**** Exercise data
Lemma adjust_stock_nonneg product_id delta d :
  stocks_nonneg (committed d) -> stocks_nonneg (working d) ->
  stocks_nonneg (committed (snd (adjust_stock product_id delta d))) /\
  stocks_nonneg (working (snd (adjust_stock product_id delta d))).
Proof.
  intros Hc Hw. unfold adjust_stock, bind.
  pose proof (execute_tables (sql_update_stock product_id delta) d) as [Ec Ew].
  destruct (execute (sql_update_stock product_id delta) d) as [[[]|e] d1];
    simpl in Ec, Ew.
  - assert (Hw1 : stocks_nonneg (working d1)).
    { destruct Ew as [-> | ->]; [ exact Hw | ].
      apply sql_update_stock_nonneg, Hw. }
    pose proof (commit_tables d1) as [Cc Cw].
    rewrite Cw. split; [ | exact Hw1 ].
    destruct Cc as [-> | ->]; [ rewrite Ec; exact Hc | exact Hw1 ].
  - simpl. rewrite Ec. split; [ exact Hc | ].
    destruct Ew as [-> | ->]; [ exact Hw | ].
    apply sql_update_stock_nonneg, Hw.
Qed.

Lemma adjust_stock_calls_nonneg calls :
  forall d,
    stocks_nonneg (committed d) -> stocks_nonneg (working d) ->
    stocks_nonneg (committed (adjust_stock_calls calls d)) /\
    stocks_nonneg (working (adjust_stock_calls calls d)).
Proof.
  induction calls as [|[product_id delta] calls IH]; intros d Hc Hw; simpl.
  - split; assumption.
  - destruct (adjust_stock_nonneg product_id delta d Hc Hw) as [Hc' Hw'].
    apply IH; assumption.
Qed.

(** C2 (amended): [adjust_stock] returns normally in both cases and
    reports nothing.  It replaces the stock of the product with id
    [product_id] by [stock + delta] exactly when [stock + delta >= 0]; when
    [stock + delta < 0] (or no product has that id) no product row
    changes.  Consequently, along every sequence of [adjust_stock] calls
    that starts from non-negative stocks, every stock stays non-negative,
    whether or not the storage layer fails on the way. *)
Theorem adjust_stock_guarded product_id delta d :
  healthy d ->
  let d' := snd (adjust_stock product_id delta d) in
  fst (adjust_stock product_id delta d) = Returned tt /\
  committed d' = working d' /\
  products (working d') = map (update_row product_id delta) (products (working d)) /\
  (forall p, In p (products (working d)) ->
     (row_id p = product_id /\ 0 <= quantity_in_stock p + delta ->
      update_row product_id delta p = set_stock (quantity_in_stock p + delta) p) /\
     (row_id p <> product_id \/ quantity_in_stock p + delta < 0 ->
      update_row product_id delta p = p)) /\
  ((forall p, In p (products (working d)) -> row_id p = product_id ->
      quantity_in_stock p + delta < 0) ->
   products (working d') = products (working d)) /\
  (forall calls d0,
     stocks_nonneg (committed d0) -> stocks_nonneg (working d0) ->
     stocks_nonneg (committed (adjust_stock_calls calls d0)) /\
     stocks_nonneg (working (adjust_stock_calls calls d0))).
Proof.
  intros H d'. subst d'. rewrite (adjust_stock_healthy _ _ _ H). simpl.
  repeat split.
  - intros [Hid Hge]. apply update_row_hit; assumption.
  - apply update_row_miss.
  - intros Hshort. rewrite <- (map_id (products (working d))) at 2.
    apply map_ext_in. intros p Hp. apply update_row_miss.
    destruct (Z.eq_dec (row_id p) product_id) as [E|E]; [ right | left; exact E ].
    apply Hshort; assumption.
  - apply adjust_stock_calls_nonneg; assumption.
  - apply adjust_stock_calls_nonneg; assumption.
Qed.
********
→ Task to complete: Scan the entries for the word "apply". Report each line that has it.

→ Answer for the task:
      apply sql_update_stock_nonneg, Hw. }
    apply sql_update_stock_nonneg, Hw.
    apply IH; assumption.
  - intros [Hid Hge]. apply update_row_hit; assumption.
  - apply update_row_miss.
    apply map_ext_in. intros p Hp. apply update_row_miss.
    apply Hshort; assumption.
  - apply adjust_stock_calls_nonneg; assumption.
  - apply adjust_stock_calls_nonneg; assumption.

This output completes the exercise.